[Stored items]
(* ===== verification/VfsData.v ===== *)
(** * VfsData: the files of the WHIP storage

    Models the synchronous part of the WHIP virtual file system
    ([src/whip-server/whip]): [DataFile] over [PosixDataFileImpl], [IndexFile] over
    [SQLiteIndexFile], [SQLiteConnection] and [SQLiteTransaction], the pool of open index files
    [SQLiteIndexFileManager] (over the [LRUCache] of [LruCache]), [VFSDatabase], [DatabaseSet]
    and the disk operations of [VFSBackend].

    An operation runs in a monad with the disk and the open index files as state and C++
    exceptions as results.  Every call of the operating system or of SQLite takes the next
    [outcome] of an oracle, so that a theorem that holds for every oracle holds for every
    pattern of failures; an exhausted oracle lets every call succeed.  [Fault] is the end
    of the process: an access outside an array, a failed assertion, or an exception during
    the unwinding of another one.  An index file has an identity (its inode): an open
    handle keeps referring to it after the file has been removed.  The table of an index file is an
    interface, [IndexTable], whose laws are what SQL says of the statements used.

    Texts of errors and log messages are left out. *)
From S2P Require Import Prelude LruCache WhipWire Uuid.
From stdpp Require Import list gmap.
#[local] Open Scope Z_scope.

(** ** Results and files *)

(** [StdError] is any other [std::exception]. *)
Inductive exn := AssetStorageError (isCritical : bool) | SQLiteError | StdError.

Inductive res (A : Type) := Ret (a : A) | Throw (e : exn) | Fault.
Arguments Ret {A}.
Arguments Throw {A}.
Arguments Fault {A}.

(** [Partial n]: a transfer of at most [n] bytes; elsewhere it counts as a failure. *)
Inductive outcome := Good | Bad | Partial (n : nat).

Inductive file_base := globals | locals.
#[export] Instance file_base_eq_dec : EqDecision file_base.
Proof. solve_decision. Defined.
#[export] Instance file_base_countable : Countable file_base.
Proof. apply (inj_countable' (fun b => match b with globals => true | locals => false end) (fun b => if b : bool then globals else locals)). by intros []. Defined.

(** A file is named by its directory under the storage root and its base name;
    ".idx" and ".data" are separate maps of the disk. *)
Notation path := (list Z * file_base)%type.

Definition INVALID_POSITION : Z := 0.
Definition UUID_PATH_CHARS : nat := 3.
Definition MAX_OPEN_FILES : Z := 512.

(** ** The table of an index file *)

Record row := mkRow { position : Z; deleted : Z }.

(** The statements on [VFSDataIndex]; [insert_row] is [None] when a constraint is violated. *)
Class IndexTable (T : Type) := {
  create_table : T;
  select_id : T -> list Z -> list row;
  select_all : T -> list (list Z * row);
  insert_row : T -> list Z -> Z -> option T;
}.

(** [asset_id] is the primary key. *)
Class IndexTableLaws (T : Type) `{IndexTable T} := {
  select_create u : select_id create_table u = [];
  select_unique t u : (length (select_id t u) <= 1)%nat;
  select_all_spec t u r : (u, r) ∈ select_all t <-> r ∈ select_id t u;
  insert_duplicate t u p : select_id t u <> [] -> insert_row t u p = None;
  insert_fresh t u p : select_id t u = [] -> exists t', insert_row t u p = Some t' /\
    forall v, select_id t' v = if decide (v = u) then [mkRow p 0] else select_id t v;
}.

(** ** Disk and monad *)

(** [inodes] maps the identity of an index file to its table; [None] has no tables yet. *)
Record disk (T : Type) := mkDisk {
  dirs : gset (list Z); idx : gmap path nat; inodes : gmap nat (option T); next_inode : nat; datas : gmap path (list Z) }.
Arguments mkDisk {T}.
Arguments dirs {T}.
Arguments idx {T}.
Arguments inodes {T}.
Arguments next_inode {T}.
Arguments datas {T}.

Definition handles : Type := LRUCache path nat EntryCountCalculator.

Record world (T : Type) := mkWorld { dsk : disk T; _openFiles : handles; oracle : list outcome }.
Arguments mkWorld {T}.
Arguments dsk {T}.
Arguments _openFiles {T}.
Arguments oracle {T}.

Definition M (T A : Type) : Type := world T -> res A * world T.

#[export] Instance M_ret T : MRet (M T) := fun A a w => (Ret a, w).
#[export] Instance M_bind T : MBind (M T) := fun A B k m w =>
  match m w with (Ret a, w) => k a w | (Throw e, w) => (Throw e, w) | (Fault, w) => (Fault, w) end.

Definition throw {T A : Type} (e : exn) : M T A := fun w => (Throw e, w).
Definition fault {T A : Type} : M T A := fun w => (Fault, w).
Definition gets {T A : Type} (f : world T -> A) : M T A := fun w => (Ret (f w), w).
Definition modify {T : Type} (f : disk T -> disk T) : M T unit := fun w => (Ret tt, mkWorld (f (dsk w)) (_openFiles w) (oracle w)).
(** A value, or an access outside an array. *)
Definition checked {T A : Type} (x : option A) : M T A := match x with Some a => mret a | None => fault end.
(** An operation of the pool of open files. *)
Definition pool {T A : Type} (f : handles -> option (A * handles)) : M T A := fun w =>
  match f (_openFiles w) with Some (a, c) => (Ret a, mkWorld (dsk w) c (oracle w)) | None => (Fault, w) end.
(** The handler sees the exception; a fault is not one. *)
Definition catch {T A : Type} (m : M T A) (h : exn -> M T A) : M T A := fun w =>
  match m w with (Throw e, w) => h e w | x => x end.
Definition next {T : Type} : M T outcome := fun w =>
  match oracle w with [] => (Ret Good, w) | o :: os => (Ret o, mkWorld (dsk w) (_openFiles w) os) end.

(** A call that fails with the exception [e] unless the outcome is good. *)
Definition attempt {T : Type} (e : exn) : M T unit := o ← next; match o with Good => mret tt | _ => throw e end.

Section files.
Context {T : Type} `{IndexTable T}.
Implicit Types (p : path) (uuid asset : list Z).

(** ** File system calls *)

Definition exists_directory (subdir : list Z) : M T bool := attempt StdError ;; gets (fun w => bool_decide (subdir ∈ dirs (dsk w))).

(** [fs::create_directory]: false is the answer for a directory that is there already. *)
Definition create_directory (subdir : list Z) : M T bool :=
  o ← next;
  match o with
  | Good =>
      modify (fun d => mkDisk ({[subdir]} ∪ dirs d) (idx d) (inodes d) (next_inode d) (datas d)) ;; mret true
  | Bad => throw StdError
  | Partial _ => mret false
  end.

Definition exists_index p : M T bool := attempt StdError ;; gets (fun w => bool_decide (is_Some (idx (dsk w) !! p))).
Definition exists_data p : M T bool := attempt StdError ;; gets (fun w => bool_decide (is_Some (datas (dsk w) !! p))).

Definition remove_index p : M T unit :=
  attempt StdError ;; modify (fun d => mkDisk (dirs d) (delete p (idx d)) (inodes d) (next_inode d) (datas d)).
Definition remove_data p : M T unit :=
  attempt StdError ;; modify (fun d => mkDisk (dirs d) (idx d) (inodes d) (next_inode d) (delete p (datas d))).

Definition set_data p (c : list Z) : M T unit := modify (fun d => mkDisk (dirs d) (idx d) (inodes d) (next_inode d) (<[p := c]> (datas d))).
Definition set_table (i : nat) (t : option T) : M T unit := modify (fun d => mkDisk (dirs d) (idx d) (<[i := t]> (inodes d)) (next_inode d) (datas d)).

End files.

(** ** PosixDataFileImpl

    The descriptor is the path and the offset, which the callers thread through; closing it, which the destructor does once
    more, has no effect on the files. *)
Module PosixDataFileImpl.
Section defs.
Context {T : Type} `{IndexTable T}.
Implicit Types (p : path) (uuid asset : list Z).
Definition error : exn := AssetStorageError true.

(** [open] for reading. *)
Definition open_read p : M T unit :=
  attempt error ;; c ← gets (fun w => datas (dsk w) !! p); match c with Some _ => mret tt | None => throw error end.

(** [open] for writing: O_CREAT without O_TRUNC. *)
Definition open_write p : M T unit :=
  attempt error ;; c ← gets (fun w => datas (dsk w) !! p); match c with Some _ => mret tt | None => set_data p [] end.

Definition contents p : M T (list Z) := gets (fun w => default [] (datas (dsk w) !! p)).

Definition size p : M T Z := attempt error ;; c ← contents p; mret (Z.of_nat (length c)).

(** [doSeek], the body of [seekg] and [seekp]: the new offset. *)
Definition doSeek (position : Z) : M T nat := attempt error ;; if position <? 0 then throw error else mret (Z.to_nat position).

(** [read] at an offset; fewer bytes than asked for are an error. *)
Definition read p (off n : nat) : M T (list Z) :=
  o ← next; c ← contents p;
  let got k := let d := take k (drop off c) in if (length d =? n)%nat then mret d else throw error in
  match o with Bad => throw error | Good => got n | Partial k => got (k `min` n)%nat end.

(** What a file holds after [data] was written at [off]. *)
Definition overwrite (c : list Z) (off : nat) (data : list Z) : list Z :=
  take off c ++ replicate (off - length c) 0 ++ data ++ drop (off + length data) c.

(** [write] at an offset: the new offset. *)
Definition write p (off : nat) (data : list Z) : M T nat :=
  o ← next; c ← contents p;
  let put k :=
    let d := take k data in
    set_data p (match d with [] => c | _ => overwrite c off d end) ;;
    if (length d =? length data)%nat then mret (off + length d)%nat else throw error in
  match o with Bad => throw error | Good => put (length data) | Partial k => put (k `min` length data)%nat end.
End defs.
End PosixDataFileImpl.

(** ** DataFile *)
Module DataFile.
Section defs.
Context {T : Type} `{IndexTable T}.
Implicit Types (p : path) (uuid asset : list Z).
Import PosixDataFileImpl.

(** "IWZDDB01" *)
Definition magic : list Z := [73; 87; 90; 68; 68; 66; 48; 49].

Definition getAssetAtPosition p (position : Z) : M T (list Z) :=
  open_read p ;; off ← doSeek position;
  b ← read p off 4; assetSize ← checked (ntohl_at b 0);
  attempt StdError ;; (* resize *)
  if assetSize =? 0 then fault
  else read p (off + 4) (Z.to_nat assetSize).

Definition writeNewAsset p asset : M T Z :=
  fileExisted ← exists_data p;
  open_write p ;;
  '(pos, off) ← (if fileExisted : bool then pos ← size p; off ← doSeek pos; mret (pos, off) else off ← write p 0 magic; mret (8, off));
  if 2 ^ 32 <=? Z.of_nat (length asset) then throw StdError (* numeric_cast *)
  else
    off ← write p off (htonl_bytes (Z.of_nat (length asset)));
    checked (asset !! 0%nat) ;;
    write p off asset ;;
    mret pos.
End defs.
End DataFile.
---
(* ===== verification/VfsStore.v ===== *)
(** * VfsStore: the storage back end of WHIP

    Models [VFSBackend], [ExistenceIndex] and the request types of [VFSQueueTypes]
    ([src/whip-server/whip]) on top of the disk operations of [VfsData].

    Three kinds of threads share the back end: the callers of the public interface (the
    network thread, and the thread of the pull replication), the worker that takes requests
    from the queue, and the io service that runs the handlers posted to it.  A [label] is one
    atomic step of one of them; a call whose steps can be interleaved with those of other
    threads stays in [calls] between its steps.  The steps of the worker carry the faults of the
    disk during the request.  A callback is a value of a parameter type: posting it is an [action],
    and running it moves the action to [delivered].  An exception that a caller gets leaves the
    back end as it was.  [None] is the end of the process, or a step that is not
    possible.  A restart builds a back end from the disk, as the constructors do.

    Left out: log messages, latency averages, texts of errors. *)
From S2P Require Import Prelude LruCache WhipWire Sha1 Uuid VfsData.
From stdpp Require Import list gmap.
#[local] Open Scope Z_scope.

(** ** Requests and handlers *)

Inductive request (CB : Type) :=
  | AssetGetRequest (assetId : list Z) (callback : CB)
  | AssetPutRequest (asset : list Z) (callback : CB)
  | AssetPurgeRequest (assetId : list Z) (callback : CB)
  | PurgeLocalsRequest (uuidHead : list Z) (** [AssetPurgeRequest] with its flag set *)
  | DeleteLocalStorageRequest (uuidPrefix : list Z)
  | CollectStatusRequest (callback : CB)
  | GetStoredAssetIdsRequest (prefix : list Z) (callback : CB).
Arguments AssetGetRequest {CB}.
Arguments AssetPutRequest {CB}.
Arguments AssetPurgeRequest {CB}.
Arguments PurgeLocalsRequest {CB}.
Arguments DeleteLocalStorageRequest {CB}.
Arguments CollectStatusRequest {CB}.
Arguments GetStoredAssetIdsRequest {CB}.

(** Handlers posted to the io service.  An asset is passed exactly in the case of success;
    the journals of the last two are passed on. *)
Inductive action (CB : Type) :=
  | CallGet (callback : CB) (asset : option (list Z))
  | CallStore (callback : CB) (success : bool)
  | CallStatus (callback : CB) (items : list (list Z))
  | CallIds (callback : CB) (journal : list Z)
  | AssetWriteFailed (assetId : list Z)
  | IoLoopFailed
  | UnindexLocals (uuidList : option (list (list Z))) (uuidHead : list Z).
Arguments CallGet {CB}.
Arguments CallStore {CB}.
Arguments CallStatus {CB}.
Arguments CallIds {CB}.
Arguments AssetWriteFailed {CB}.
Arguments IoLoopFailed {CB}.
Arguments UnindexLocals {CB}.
==
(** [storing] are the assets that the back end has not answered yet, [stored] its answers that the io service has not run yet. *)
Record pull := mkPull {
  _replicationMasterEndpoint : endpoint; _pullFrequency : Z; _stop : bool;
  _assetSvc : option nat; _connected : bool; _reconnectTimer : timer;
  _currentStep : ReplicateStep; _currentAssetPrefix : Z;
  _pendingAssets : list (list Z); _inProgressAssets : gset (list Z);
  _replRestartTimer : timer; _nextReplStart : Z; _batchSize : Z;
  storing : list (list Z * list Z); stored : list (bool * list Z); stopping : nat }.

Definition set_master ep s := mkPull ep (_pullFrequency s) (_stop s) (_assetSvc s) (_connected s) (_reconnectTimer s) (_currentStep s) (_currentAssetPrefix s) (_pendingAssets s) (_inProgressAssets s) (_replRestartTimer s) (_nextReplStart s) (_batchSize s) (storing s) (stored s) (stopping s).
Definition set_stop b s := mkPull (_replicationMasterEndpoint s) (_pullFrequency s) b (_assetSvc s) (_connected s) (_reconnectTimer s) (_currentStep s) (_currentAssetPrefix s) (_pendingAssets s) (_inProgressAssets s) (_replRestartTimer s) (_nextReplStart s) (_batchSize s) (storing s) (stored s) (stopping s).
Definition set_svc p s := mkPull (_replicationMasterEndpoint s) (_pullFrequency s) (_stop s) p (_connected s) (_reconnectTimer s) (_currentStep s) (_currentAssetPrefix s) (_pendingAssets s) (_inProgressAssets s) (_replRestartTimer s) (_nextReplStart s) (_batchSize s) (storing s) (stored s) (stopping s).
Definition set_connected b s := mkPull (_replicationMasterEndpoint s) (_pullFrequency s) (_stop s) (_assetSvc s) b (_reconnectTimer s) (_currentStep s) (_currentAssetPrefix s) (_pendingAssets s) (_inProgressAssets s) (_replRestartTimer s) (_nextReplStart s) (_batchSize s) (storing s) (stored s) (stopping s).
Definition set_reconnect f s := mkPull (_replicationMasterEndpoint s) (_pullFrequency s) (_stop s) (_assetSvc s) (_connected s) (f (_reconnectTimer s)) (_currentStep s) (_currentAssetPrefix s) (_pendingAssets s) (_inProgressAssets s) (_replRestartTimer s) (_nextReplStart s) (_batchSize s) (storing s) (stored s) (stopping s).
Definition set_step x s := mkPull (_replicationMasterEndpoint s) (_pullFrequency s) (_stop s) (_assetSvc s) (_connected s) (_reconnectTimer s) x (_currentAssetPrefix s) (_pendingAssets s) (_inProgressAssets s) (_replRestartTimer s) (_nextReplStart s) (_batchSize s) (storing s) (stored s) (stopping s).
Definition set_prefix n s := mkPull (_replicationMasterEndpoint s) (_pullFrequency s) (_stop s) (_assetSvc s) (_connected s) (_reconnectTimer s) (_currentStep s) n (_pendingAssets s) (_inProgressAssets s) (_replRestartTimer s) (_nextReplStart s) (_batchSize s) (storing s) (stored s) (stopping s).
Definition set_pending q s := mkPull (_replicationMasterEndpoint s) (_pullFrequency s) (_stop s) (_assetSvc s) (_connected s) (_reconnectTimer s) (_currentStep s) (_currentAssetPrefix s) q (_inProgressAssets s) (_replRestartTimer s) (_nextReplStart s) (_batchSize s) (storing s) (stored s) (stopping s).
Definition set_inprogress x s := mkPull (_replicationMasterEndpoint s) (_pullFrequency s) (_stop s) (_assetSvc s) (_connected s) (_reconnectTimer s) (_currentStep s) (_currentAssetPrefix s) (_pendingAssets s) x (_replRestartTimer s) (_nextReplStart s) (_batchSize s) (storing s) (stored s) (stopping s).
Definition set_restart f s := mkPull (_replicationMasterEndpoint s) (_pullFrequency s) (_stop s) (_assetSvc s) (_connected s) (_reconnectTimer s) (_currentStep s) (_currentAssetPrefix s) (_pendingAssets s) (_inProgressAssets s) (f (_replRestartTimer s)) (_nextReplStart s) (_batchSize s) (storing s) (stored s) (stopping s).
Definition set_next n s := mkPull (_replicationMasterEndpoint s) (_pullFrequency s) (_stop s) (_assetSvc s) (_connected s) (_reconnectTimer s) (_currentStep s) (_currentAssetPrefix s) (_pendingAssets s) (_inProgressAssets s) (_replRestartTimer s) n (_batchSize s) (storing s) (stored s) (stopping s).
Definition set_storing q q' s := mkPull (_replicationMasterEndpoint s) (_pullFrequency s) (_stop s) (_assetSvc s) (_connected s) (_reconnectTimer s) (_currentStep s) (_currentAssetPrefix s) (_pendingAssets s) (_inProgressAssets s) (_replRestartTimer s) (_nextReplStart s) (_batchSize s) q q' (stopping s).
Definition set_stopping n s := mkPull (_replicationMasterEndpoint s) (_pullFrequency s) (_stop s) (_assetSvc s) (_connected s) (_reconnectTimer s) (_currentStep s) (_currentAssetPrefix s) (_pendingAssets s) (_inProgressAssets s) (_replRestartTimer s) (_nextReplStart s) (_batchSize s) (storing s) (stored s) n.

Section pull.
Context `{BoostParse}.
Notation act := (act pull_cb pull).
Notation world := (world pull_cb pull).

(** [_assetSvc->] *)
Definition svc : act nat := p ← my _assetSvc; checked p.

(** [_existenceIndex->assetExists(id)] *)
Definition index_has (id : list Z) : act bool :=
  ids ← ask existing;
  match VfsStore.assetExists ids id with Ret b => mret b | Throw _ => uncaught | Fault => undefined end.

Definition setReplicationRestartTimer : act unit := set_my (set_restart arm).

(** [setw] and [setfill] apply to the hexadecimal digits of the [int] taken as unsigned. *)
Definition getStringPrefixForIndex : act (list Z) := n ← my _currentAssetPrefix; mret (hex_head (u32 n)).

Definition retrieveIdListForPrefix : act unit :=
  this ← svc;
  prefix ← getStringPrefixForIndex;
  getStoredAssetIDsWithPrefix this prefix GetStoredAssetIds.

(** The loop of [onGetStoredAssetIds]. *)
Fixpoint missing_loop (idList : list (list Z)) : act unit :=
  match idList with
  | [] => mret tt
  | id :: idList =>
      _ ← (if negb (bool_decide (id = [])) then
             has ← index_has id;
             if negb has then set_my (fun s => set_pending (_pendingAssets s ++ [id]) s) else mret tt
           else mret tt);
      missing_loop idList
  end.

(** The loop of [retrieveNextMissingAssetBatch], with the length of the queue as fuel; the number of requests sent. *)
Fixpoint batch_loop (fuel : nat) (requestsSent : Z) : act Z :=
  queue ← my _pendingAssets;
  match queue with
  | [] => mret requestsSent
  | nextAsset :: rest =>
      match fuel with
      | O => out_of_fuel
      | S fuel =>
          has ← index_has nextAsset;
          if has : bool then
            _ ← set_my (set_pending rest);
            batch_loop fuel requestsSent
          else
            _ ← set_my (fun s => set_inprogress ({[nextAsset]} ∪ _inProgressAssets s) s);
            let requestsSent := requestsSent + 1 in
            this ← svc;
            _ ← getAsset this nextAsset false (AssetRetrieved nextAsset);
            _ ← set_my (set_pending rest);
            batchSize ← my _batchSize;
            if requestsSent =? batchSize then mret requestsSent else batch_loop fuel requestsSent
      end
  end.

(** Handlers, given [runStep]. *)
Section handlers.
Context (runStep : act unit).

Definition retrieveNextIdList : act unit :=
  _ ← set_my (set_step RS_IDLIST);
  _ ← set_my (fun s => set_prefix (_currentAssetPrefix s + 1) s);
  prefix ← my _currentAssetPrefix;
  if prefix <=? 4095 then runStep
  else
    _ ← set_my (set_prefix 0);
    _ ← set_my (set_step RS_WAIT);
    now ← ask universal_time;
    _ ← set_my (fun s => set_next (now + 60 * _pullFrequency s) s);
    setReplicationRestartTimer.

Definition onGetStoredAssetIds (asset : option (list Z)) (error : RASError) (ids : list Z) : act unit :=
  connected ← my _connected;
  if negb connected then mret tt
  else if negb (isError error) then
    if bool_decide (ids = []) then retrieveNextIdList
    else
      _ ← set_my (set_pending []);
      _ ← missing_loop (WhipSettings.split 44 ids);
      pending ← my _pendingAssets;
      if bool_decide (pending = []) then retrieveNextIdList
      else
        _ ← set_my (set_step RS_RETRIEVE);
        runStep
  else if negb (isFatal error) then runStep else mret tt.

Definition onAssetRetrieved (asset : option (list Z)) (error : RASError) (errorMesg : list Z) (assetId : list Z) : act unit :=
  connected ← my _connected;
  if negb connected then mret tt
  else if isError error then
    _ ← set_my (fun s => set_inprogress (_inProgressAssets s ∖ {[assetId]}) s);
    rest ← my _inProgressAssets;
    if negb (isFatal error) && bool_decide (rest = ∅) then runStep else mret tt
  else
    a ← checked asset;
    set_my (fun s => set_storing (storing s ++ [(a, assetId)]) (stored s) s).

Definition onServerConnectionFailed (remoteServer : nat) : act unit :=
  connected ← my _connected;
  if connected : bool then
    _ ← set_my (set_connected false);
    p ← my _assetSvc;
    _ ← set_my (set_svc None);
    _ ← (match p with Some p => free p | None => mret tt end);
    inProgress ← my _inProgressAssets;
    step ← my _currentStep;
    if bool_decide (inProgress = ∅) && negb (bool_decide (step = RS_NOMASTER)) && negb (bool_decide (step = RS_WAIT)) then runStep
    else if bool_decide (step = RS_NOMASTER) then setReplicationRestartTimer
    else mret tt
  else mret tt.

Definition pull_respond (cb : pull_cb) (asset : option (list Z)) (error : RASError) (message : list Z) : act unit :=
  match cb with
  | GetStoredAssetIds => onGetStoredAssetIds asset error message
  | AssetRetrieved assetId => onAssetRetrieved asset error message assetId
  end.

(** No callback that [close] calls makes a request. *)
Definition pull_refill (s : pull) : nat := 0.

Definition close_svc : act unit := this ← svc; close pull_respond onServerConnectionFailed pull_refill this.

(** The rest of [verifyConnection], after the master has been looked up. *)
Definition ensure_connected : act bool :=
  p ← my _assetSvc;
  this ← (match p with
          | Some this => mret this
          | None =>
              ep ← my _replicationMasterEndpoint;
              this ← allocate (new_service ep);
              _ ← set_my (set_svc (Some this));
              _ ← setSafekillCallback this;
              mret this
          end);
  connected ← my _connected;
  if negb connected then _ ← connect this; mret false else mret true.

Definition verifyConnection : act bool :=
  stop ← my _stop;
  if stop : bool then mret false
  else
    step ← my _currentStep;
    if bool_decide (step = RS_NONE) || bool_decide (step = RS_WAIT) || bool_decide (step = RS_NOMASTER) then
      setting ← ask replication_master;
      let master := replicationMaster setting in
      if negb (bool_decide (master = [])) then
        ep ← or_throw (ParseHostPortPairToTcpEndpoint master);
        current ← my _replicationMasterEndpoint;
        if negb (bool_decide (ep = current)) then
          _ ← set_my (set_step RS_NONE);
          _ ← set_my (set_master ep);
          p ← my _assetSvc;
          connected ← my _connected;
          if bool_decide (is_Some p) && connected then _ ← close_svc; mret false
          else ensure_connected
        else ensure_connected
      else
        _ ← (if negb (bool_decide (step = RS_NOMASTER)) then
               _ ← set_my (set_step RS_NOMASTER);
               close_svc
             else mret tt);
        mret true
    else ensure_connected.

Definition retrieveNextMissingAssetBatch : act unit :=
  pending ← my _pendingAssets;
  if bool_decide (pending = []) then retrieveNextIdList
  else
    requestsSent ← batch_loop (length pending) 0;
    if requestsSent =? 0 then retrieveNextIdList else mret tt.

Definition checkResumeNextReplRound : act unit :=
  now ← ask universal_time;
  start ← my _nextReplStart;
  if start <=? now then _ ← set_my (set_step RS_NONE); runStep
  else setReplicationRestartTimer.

THE TASK -> For this exercise, repeat exactly the lines of the data above from the one with "Definition set_pending q" down to the one with "Definition set_storing q", both end lines included.

RESULT FOR THIS TASK ->
Definition set_pending q s := mkPull (_replicationMasterEndpoint s) (_pullFrequency s) (_stop s) (_assetSvc s) (_connected s) (_reconnectTimer s) (_currentStep s) (_currentAssetPrefix s) q (_inProgressAssets s) (_replRestartTimer s) (_nextReplStart s) (_batchSize s) (storing s) (stored s) (stopping s).
Definition set_inprogress x s := mkPull (_replicationMasterEndpoint s) (_pullFrequency s) (_stop s) (_assetSvc s) (_connected s) (_reconnectTimer s) (_currentStep s) (_currentAssetPrefix s) (_pendingAssets s) x (_replRestartTimer s) (_nextReplStart s) (_batchSize s) (storing s) (stored s) (stopping s).
Definition set_restart f s := mkPull (_replicationMasterEndpoint s) (_pullFrequency s) (_stop s) (_assetSvc s) (_connected s) (_reconnectTimer s) (_currentStep s) (_currentAssetPrefix s) (_pendingAssets s) (_inProgressAssets s) (f (_replRestartTimer s)) (_nextReplStart s) (_batchSize s) (storing s) (stored s) (stopping s).
Definition set_next n s := mkPull (_replicationMasterEndpoint s) (_pullFrequency s) (_stop s) (_assetSvc s) (_connected s) (_reconnectTimer s) (_currentStep s) (_currentAssetPrefix s) (_pendingAssets s) (_inProgressAssets s) (_replRestartTimer s) n (_batchSize s) (storing s) (stored s) (stopping s).
Definition set_storing q q' s := mkPull (_replicationMasterEndpoint s) (_pullFrequency s) (_stop s) (_assetSvc s) (_connected s) (_reconnectTimer s) (_currentStep s) (_currentAssetPrefix s) (_pendingAssets s) (_inProgressAssets s) (_replRestartTimer s) (_nextReplStart s) (_batchSize s) q q' (stopping s).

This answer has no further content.